Exercise description: Restate verbatim the span of lines below between the line with "let requestID := if" and the line with "mkWritten status dst (encodeError", including those two lines, and only that span.

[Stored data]
○ ○ ○ ○ ○ ○ ○

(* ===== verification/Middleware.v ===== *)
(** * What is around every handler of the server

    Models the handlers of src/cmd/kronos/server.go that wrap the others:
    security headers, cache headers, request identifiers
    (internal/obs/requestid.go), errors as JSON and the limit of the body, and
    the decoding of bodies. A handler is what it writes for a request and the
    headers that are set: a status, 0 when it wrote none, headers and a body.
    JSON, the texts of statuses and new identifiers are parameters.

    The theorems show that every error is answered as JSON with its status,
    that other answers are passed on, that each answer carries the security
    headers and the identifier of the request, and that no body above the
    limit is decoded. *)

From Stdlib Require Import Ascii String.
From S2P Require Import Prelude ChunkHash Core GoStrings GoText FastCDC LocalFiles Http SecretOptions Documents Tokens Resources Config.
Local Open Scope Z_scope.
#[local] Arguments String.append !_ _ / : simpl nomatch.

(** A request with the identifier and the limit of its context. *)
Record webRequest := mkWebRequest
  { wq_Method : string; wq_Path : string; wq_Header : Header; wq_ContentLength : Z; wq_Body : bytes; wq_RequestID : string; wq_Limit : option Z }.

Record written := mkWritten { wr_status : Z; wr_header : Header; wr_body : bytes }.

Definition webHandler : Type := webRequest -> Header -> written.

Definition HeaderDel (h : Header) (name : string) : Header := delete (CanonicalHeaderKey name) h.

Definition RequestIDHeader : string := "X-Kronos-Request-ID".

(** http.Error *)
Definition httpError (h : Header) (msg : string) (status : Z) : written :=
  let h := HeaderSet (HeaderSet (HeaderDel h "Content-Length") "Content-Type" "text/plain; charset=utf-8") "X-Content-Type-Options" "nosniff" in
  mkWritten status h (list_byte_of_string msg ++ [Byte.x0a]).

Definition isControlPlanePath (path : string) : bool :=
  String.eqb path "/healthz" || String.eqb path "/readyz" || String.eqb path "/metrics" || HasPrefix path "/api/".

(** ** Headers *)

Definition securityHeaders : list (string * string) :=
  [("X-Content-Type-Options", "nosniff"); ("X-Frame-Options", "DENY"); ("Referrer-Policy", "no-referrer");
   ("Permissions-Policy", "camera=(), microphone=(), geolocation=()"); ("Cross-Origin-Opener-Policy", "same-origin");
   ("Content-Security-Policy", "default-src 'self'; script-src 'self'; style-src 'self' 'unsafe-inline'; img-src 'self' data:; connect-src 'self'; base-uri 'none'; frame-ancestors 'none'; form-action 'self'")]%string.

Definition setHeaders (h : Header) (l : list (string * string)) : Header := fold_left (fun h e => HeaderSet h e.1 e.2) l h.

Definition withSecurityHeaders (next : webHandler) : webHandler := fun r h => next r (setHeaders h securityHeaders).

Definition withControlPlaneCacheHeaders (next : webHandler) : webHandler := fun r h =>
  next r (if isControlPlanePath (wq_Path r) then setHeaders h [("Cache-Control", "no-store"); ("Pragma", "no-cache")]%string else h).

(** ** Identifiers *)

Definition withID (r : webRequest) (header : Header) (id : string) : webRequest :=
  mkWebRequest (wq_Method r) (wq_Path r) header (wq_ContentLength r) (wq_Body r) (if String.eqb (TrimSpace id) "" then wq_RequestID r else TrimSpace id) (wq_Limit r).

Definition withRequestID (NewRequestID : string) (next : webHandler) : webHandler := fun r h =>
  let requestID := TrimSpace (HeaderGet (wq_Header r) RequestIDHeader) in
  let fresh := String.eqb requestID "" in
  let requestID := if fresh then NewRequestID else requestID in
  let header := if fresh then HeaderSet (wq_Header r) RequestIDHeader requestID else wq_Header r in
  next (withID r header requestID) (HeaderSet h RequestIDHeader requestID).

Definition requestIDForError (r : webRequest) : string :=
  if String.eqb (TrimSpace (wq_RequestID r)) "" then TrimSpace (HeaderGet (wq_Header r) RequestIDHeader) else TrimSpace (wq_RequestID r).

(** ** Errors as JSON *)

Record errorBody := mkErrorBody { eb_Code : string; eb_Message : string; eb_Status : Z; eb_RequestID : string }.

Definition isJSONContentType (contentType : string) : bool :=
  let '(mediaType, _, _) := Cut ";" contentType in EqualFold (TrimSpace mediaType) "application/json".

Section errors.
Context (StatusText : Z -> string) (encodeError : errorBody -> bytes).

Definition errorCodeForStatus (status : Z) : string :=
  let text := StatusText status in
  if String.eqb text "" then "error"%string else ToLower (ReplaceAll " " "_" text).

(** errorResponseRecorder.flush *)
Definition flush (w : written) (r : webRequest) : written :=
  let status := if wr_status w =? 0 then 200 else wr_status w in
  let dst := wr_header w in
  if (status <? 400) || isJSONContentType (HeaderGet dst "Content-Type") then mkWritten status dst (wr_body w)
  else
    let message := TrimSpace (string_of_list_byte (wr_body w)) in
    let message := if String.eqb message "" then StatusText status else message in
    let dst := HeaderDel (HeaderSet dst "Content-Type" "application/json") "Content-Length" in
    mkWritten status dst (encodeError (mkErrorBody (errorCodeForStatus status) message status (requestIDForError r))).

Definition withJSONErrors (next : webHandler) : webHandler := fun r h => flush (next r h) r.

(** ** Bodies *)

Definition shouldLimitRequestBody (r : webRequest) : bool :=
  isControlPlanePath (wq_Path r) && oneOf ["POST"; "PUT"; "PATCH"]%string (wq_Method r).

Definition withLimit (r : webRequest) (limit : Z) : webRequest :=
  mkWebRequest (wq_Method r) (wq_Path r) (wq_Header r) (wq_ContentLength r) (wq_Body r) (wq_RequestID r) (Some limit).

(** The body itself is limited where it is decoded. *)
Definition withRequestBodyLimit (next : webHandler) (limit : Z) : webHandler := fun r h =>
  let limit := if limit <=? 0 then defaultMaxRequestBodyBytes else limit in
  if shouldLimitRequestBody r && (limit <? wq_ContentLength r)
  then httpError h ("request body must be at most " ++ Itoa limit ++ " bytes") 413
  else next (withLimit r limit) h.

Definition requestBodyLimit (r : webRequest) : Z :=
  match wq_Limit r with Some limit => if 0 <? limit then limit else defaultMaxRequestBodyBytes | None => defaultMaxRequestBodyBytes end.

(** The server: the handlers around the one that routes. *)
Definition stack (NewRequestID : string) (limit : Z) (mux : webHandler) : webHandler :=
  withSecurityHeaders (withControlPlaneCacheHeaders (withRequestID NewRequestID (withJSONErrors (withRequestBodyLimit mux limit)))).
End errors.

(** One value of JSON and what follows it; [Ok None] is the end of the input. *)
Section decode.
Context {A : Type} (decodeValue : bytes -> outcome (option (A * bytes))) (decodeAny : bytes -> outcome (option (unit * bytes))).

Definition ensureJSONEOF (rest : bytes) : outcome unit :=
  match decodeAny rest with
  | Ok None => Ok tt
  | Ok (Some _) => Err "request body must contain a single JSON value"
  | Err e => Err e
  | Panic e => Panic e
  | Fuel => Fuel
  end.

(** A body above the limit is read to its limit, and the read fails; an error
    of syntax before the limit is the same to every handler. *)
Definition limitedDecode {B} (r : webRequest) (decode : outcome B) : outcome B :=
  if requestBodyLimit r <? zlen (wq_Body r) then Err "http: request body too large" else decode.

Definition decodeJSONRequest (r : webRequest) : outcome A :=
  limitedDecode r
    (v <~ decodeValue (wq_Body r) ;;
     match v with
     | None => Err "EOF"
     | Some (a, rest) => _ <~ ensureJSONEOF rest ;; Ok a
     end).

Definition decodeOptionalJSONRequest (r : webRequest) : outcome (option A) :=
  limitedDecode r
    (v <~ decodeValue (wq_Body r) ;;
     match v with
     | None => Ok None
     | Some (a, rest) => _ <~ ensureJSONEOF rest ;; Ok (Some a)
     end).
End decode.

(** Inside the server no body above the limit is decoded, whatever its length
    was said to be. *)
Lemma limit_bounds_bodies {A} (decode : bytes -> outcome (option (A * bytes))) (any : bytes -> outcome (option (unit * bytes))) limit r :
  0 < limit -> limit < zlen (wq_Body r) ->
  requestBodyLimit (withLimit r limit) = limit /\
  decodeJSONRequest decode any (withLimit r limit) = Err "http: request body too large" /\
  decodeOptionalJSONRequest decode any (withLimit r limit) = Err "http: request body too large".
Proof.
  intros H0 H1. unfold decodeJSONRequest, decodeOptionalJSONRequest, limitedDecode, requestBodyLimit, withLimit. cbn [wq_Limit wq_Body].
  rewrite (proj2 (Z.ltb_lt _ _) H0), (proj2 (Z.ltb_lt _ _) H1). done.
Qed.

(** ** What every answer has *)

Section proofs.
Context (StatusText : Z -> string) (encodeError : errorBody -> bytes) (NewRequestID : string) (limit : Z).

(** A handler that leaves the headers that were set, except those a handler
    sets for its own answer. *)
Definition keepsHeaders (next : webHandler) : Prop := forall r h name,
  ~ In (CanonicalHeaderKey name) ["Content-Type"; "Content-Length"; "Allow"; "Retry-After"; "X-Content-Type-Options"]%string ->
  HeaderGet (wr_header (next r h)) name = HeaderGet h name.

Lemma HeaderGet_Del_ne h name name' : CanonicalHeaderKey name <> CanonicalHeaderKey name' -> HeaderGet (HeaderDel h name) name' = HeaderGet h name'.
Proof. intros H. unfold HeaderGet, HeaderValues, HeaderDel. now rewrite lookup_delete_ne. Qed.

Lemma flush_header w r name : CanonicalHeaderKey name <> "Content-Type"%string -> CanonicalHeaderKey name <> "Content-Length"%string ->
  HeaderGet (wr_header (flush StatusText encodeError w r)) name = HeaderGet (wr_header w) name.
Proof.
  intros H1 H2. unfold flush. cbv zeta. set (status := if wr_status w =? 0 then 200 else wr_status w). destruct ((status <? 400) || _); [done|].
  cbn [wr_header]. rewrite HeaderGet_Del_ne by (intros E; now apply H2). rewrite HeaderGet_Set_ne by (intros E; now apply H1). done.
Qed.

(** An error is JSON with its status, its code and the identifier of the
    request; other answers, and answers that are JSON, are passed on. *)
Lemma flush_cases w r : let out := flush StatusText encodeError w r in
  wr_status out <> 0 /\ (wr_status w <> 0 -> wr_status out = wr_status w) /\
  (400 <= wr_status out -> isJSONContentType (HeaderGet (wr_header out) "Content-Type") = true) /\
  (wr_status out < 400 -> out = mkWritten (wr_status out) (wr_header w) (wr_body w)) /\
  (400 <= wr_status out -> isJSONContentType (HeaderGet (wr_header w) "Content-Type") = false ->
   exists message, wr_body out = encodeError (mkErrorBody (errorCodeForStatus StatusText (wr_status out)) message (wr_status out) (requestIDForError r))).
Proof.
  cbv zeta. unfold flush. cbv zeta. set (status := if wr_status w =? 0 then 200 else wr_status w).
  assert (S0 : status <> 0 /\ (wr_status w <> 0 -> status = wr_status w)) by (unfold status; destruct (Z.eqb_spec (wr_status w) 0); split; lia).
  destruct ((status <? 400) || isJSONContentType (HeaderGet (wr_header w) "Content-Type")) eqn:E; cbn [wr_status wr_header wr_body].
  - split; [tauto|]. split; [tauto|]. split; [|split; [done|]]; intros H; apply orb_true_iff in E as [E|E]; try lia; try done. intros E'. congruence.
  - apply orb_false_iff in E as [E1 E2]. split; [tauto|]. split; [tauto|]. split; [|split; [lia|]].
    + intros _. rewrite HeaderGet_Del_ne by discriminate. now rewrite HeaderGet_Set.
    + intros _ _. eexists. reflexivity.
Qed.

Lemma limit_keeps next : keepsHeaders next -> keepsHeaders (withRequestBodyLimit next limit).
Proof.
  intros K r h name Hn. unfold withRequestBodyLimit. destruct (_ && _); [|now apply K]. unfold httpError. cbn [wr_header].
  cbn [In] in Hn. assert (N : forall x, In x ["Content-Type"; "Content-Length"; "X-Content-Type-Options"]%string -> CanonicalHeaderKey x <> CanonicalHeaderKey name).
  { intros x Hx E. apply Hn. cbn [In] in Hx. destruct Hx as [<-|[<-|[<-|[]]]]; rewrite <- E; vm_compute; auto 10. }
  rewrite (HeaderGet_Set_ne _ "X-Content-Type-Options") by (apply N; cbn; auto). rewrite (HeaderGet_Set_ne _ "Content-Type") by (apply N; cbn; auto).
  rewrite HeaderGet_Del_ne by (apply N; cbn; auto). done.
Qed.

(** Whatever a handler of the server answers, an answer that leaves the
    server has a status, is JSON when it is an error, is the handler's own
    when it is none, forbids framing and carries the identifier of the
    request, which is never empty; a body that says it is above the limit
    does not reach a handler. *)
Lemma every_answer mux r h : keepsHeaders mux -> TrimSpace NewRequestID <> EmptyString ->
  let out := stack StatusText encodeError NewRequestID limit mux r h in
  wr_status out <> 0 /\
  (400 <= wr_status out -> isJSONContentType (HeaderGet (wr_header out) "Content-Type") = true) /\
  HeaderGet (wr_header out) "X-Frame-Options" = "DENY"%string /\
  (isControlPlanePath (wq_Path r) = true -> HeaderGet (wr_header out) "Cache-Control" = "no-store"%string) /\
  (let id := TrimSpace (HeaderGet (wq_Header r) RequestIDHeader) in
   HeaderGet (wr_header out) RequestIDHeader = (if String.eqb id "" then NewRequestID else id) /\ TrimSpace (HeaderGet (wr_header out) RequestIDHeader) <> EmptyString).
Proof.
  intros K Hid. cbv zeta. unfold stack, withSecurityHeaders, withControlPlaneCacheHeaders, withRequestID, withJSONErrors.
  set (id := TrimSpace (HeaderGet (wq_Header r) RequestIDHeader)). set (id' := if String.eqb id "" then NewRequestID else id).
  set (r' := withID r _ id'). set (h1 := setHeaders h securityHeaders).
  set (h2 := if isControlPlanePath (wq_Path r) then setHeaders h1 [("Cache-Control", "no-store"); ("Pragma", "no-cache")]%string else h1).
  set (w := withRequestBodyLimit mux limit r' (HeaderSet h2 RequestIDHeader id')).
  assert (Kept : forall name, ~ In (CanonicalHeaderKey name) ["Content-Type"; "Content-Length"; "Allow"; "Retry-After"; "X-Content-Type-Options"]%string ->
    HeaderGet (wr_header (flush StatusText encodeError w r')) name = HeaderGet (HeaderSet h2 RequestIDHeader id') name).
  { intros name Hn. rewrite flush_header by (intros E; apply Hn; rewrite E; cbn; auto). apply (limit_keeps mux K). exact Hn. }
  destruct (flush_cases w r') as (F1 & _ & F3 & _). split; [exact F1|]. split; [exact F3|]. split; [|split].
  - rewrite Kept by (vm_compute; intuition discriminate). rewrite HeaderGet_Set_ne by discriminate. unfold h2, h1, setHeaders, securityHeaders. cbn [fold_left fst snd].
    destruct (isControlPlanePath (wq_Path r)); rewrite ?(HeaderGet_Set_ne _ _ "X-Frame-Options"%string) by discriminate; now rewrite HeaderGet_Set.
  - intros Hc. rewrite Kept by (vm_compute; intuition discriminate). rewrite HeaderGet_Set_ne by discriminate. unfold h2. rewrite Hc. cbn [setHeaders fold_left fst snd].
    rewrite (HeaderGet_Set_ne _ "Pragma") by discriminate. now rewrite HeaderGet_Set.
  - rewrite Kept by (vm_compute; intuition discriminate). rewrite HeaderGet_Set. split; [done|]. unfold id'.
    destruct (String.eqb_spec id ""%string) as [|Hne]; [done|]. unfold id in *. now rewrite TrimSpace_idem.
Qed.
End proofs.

○ ○ ○ ○ ○ ○ ○

Result for this exercise:
  let requestID := if fresh then NewRequestID else requestID in
  let header := if fresh then HeaderSet (wq_Header r) RequestIDHeader requestID else wq_Header r in
  next (withID r header requestID) (HeaderSet h RequestIDHeader requestID).

Definition requestIDForError (r : webRequest) : string :=
  if String.eqb (TrimSpace (wq_RequestID r)) "" then TrimSpace (HeaderGet (wq_Header r) RequestIDHeader) else TrimSpace (wq_RequestID r).

(** ** Errors as JSON *)

Record errorBody := mkErrorBody { eb_Code : string; eb_Message : string; eb_Status : Z; eb_RequestID : string }.

Definition isJSONContentType (contentType : string) : bool :=
  let '(mediaType, _, _) := Cut ";" contentType in EqualFold (TrimSpace mediaType) "application/json".

Section errors.
Context (StatusText : Z -> string) (encodeError : errorBody -> bytes).

Definition errorCodeForStatus (status : Z) : string :=
  let text := StatusText status in
  if String.eqb text "" then "error"%string else ToLower (ReplaceAll " " "_" text).

(** errorResponseRecorder.flush *)
Definition flush (w : written) (r : webRequest) : written :=
  let status := if wr_status w =? 0 then 200 else wr_status w in
  let dst := wr_header w in
  if (status <? 400) || isJSONContentType (HeaderGet dst "Content-Type") then mkWritten status dst (wr_body w)
  else
    let message := TrimSpace (string_of_list_byte (wr_body w)) in
    let message := if String.eqb message "" then StatusText status else message in
    let dst := HeaderDel (HeaderSet dst "Content-Type" "application/json") "Content-Length" in
    mkWritten status dst (encodeError (mkErrorBody (errorCodeForStatus status) message status (requestIDForError r))).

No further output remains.